Certainly, The Triumph of the Snake Goddess has its epic moments. While in the first part we have episodes set in the high heavens and depiction of cataclysmic churnings on earth, in the second part we have the epic sea voyage of the merchant king down the Gangetic delta and into the Bay of Bengal, and Behula's unforgettable river journey for her spouse's sake. For good measure, we have moments with some mastans or hoodlums of the underworld, for we must know that its "big boss" Yama and "his minions" forever intend to "threaten the stability of the universe as a whole." I particularly delighted in the description of Behula's bodice, for not merely is this a wonderful instance of Huq's luxuriant imagination but also a reminder—intertextually—that Manasa's tale belongs to the tradition of epic poetry so classically established with Homer's Iliad and so superbly evoked in W.H. Auden's poetic re-visioning of the shield of Achilles.

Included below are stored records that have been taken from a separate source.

(** X9. In the output of [ocr_pages] every line record has a text that
    is not empty and neither starts nor ends with whitespace. *)
Theorem output_texts_stripped `{lib : ImagingLib}
    (decode : Image -> pystr)
    (pages : list Image) (lss : list (list LineImage)) :
  Forall2 (fun p ls => segment_lines p = Ok ls) pages lss ->
  exists out,
    ocr_pages decode pages = Ok out /\
    Forall (fun pd =>
              Forall (fun d =>
                        k_text d <> [] /\
                        (forall c s, k_text d = c :: s -> isspace c = false) /\
                        (forall s c, k_text d = s ++ [c] ->
                                     isspace c = false))
                     (k_lines pd)) out.
Proof.
  intro H. eexists. split; [apply ocr_pages_spec; exact H|].
  apply Forall_map. apply Forall_forall. intros [i ls] _.
  unfold page_dict. cbn [k_lines snd]. apply Forall_map.
  apply Forall_forall. intros l Hl. apply filter_In in Hl.
  destruct Hl as [_ Hk]. unfold kept in Hk.
  assert (Et : k_text (line_dict decode l) = _recognize_line decode (image l)).
  { unfold line_dict. now destruct (bbox l) as [[[x1 y1] x2] y2]. }
  rewrite Et. split.
  - intro E. rewrite E in Hk. discriminate.
  - unfold _recognize_line. cbv zeta. apply strip_ends.
Qed.

Lemma output_texts_stripped_witness :
  exists out,
    @ocr_pages gray_lib decode_hi [page_band] = Ok out /\
    Forall (fun pd =>
              Forall (fun d =>
                        k_text d <> [] /\
                        (forall c s, k_text d = c :: s -> isspace c = false) /\
                        (forall s c, k_text d = s ++ [c] ->
                                     isspace c = false))
                     (k_lines pd)) out.
Proof.
  apply (@output_texts_stripped gray_lib decode_hi [page_band]
           [[region page_band (4, 6)]]).
  constructor; [vm_compute; reflexivity | constructor].
Defined.

(** X10. When the segmentation of a page raises, [ocr_pages] raises the
    same exception, whatever the pages after it are, and returns nothing
    of the pages before it. *)
Theorem first_failing_page_raises `{lib : ImagingLib}
    (decode : Image -> pystr)
    (ps qs : list Image) (p : Image) (lss : list (list LineImage))
    (e : exn) :
  Forall2 (fun p ls => segment_lines p = Ok ls) ps lss ->
  segment_lines p = Raise e ->
  ocr_pages decode (ps ++ p :: qs) = Raise e.
Proof.
  intros H Hp. unfold ocr_pages.
  rewrite enumerate_app, foldM_app, (page_loop decode ps lss 1 [] H).
  cbn [bind enumerate foldM]. unfold page_step at 1. now rewrite Hp.
Qed.

Lemma first_failing_page_raises_witness :
  @ocr_pages gray_lib decode_hi ([page_band] ++ gray_page [] 2 :: [page_tail])
  = Raise AttributeError_None_sum.
Proof.
  apply (@first_failing_page_raises gray_lib decode_hi
           [page_band] [page_tail] (gray_page [] 2)
           [[region page_band (4, 6)]]).
  - constructor; [vm_compute; reflexivity | constructor].
  - reflexivity.
Defined.

Lemma enumerate_shift {A : Type} (l : list A) :
  forall i k,
    enumerate (i + k) l = map (fun x => (fst x + k, snd x)) (enumerate i l).
Proof.
  induction l as [|a l IH]; intros i k; cbn [enumerate map fst snd];
    [reflexivity|].
  f_equal. rewrite <- IH. f_equal. lia.
Qed.

(** X11. The output for two batches of pages in one call is the output
    for the first batch followed by that for the second, with its page
    numbers moved up by the size of the first. *)
Theorem ocr_pages_app `{lib : ImagingLib}
    (decode : Image -> pystr)
    (ps qs : list Image) (lss lss' : list (list LineImage)) :
  Forall2 (fun p ls => segment_lines p = Ok ls) ps lss ->
  Forall2 (fun p ls => segment_lines p = Ok ls) qs lss' ->
  exists o1 o2,
    ocr_pages decode ps = Ok o1 /\
    ocr_pages decode qs = Ok o2 /\
    ocr_pages decode (ps ++ qs)
    = Ok (o1 ++ map (fun pd => {| k_page := k_page pd + len ps;
                                  k_lines := k_lines pd |}) o2).
Proof.
  intros H1 H2.
  exists (map (page_dict decode) (enumerate 1 lss)),
         (map (page_dict decode) (enumerate 1 lss')).
  split; [now apply ocr_pages_spec|]. split; [now apply ocr_pages_spec|].
  rewrite (ocr_pages_spec decode (ps ++ qs) (lss ++ lss'))
    by (now apply Forall2_app).
  rewrite enumerate_app, map_app. do 2 f_equal.
  assert (Hl : len lss = len ps)
    by (unfold len; now rewrite (Forall2_length H1)).
  rewrite Hl, enumerate_shift, !map_map. apply map_ext.
  intros [i ls]. reflexivity.
Qed.

Lemma ocr_pages_app_witness :
  exists o1 o2,
    @ocr_pages gray_lib decode_hi [page_band] = Ok o1 /\
    ocr_pages decode_hi [page_tail] = Ok o2 /\
    ocr_pages decode_hi ([page_band] ++ [page_tail])
    = Ok (o1 ++ map (fun pd => {| k_page := k_page pd + len [page_band];
                                  k_lines := k_lines pd |}) o2).
Proof.
  apply (@ocr_pages_app gray_lib decode_hi [page_band] [page_tail]
           [[region page_band (4, 6)]] [[region page_tail (2, 3)]]).
  - constructor; [vm_compute; reflexivity | constructor].
  - constructor; [vm_compute; reflexivity | constructor].
Defined.

(** ** The page loop of the page-level engine *)

Section EasyOcrFacts.

Context {lib : ImagingLib}.
Variables Box Conf : Type.
Variable readtext : Image -> list (Box * pystr * Conf).

Lemma easy_page_loop (images : list Image) :
  forall (i : Z) (acc : list TextPageDict),
    fold_left (EasyOcrEngine.page_step Box Conf readtext)
              (enumerate i images) acc
    = acc ++ map (fun x => {| t_page := fst x;
                              t_text := join [newline]
                                          (EasyOcrEngine.texts Box Conf
                                             readtext (snd x)) |})
                 (enumerate i images).
Proof.
  induction images as [|img images IH]; intros i acc;
    cbn [enumerate fold_left map].
  - now rewrite app_nil_r.
  - rewrite IH. unfold EasyOcrEngine.page_step at 1. cbv zeta.
    rewrite <- app_assoc. reflexivity.
Qed.

End EasyOcrFacts.

Lemma split_newline_line (x : pystr) :
  ~ In newline x -> split_newline x = [x].
Proof.
  induction x as [|c x IH]; intro Hn; cbn [split_newline]; [reflexivity|].
  destruct (N.eqb_spec c newline) as [->|_]; [exfalso; apply Hn; now left|].
  rewrite IH; [reflexivity|]. intro H. apply Hn. now right.
Qed.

Kaiser Huq's achievement in The Triumph of the Snake Goddess is thus manifold. Deftly and ingeniously, he has written a sort of national epic for Bangladeshis that is also an updating of a traditional folk epic (if we can be generous in assessing such claims and not bigoted or pedantic) as well as a tale of gods and goddesses and mortals mired in the web woven by destiny—in other words, a work in the tradition of the major epics of the world. He has given us a work that we can delight in with scholarship that can entertain as well as edify. I can only hope that this elegantly produced Harvard University Press book will be available for readers in the subcontinent at a price or in an edition that is accessible and affordable; the effort and creativity Haq has put into his tale deserve nothing less.
Fakrul Alam is Professor of English at the University of Dhaka.